--- REQUIRED ACTION ---
Your answer should be the lines below from the one holding "intros H0 Hf." through the one holding "destruct (parse (length", copied exactly and with nothing else.

--- INFORMATION SHOWN ---
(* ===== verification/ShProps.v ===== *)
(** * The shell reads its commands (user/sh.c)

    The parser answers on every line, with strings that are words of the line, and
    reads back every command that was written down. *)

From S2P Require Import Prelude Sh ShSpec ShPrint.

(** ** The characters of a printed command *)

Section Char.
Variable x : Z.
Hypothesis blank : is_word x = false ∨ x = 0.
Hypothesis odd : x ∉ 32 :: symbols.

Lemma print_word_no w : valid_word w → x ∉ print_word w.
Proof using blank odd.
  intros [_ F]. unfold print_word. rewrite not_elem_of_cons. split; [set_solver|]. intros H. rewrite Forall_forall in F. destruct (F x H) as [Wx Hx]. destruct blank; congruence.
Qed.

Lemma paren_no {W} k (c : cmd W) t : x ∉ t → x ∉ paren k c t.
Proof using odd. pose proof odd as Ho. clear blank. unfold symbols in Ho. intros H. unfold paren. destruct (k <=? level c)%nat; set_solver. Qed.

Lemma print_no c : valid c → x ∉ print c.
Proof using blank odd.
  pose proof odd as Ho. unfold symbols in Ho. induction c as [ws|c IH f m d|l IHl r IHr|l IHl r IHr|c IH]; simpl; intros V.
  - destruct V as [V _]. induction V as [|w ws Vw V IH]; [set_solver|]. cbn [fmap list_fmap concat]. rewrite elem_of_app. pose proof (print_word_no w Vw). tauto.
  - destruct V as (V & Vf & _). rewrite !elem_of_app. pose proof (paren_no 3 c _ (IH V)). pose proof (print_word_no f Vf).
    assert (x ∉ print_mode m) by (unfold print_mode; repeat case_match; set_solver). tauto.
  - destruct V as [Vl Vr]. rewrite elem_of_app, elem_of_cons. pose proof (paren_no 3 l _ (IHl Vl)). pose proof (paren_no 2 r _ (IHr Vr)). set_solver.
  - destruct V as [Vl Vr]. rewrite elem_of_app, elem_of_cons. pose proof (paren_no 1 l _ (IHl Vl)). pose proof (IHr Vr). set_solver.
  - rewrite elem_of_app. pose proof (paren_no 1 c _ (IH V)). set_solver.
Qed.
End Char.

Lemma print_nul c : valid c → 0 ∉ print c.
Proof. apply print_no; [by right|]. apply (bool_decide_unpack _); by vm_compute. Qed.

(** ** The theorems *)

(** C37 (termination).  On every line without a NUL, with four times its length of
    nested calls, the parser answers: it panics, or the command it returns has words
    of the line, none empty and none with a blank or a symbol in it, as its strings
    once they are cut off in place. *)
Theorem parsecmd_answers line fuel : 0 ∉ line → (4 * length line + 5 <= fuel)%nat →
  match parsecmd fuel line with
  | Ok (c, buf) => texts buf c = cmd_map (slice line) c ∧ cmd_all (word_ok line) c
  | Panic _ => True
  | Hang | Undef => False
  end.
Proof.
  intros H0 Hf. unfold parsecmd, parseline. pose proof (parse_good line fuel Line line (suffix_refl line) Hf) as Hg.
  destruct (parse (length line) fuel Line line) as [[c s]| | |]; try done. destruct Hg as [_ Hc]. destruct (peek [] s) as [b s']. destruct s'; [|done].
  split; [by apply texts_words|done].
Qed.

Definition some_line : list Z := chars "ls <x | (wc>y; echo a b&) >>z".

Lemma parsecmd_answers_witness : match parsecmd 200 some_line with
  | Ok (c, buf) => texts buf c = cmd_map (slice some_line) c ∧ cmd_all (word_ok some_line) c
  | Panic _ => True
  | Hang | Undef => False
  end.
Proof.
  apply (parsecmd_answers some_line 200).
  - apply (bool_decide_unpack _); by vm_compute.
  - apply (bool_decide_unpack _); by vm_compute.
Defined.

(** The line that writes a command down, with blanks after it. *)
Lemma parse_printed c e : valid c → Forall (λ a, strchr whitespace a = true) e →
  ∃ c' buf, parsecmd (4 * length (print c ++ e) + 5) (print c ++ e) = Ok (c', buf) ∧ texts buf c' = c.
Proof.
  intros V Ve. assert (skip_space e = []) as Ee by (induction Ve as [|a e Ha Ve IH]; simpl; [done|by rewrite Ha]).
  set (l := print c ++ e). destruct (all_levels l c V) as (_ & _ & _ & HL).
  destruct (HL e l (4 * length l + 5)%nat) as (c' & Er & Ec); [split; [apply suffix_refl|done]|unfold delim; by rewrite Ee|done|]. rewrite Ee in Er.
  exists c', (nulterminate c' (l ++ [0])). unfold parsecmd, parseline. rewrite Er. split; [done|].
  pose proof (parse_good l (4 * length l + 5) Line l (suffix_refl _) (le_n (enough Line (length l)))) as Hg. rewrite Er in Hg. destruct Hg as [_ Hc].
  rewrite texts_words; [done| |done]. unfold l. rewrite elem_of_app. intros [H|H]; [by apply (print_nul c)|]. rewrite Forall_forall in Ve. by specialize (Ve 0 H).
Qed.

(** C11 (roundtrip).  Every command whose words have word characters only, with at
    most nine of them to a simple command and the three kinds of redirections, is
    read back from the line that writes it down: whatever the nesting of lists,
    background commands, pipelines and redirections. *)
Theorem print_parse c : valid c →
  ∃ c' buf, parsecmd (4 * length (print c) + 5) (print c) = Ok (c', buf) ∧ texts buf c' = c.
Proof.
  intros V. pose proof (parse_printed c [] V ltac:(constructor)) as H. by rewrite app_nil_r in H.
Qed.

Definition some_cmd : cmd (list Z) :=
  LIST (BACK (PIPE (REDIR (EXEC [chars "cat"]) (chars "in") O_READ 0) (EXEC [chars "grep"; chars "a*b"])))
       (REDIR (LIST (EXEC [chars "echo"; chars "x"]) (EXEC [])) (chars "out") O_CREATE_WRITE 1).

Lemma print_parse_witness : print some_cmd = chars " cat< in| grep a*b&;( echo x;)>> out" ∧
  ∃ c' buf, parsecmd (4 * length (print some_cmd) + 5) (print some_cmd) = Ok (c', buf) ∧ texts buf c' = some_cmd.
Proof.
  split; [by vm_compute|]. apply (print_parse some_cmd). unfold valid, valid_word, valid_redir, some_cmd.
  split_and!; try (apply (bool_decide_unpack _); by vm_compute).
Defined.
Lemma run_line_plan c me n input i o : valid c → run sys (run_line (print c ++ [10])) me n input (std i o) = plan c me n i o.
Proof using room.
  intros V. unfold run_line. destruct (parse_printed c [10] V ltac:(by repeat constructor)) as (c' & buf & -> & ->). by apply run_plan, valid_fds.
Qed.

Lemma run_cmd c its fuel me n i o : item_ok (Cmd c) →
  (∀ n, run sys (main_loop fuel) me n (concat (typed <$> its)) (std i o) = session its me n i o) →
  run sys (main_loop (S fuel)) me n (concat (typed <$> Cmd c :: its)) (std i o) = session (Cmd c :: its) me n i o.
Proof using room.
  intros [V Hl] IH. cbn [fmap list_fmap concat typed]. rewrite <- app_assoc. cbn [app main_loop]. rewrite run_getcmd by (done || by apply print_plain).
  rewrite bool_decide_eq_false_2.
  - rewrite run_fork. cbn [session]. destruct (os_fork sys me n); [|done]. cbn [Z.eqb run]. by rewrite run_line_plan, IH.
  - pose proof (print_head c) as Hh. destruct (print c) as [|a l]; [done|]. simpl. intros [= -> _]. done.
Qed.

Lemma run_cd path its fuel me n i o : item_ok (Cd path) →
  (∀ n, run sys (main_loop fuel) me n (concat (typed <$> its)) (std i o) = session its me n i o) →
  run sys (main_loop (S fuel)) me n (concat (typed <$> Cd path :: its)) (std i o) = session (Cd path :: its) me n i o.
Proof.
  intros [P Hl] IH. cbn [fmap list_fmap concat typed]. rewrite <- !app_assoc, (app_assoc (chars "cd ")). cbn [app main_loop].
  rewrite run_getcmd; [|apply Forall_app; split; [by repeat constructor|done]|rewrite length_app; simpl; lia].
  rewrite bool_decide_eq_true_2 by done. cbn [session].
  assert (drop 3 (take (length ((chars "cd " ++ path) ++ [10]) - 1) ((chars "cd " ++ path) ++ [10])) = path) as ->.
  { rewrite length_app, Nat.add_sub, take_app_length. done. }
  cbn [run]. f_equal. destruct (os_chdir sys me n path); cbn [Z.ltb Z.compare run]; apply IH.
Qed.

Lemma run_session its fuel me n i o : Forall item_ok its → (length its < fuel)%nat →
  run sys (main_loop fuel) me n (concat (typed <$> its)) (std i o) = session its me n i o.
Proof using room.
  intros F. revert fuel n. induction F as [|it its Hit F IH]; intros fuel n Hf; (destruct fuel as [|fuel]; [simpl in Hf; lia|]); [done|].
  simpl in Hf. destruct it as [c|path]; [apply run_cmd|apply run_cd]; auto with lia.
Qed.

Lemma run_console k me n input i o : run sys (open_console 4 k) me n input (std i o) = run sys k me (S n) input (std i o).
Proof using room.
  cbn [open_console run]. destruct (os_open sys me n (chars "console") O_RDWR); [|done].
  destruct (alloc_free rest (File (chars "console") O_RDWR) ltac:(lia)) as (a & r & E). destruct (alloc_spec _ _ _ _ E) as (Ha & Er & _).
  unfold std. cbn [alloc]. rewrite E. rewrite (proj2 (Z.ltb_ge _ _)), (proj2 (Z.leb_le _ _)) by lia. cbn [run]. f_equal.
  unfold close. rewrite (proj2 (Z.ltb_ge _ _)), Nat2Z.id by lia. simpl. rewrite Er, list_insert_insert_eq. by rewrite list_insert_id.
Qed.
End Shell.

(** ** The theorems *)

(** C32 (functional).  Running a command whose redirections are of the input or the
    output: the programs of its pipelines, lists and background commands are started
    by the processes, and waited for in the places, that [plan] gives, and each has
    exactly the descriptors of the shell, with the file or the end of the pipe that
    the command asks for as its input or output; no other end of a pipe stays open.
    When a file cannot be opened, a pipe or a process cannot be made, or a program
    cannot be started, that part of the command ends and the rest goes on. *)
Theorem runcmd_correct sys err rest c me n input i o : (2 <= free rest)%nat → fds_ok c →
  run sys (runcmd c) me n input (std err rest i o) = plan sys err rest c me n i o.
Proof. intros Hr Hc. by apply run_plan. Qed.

--- ANSWER SECTION ---
  intros H0 Hf. unfold parsecmd, parseline. pose proof (parse_good line fuel Line line (suffix_refl line) Hf) as Hg.
  destruct (parse (length line) fuel Line line) as [[c s]| | |]; try done. destruct Hg as [_ Hc]. destruct (peek [] s) as [b s']. destruct s'; [|done].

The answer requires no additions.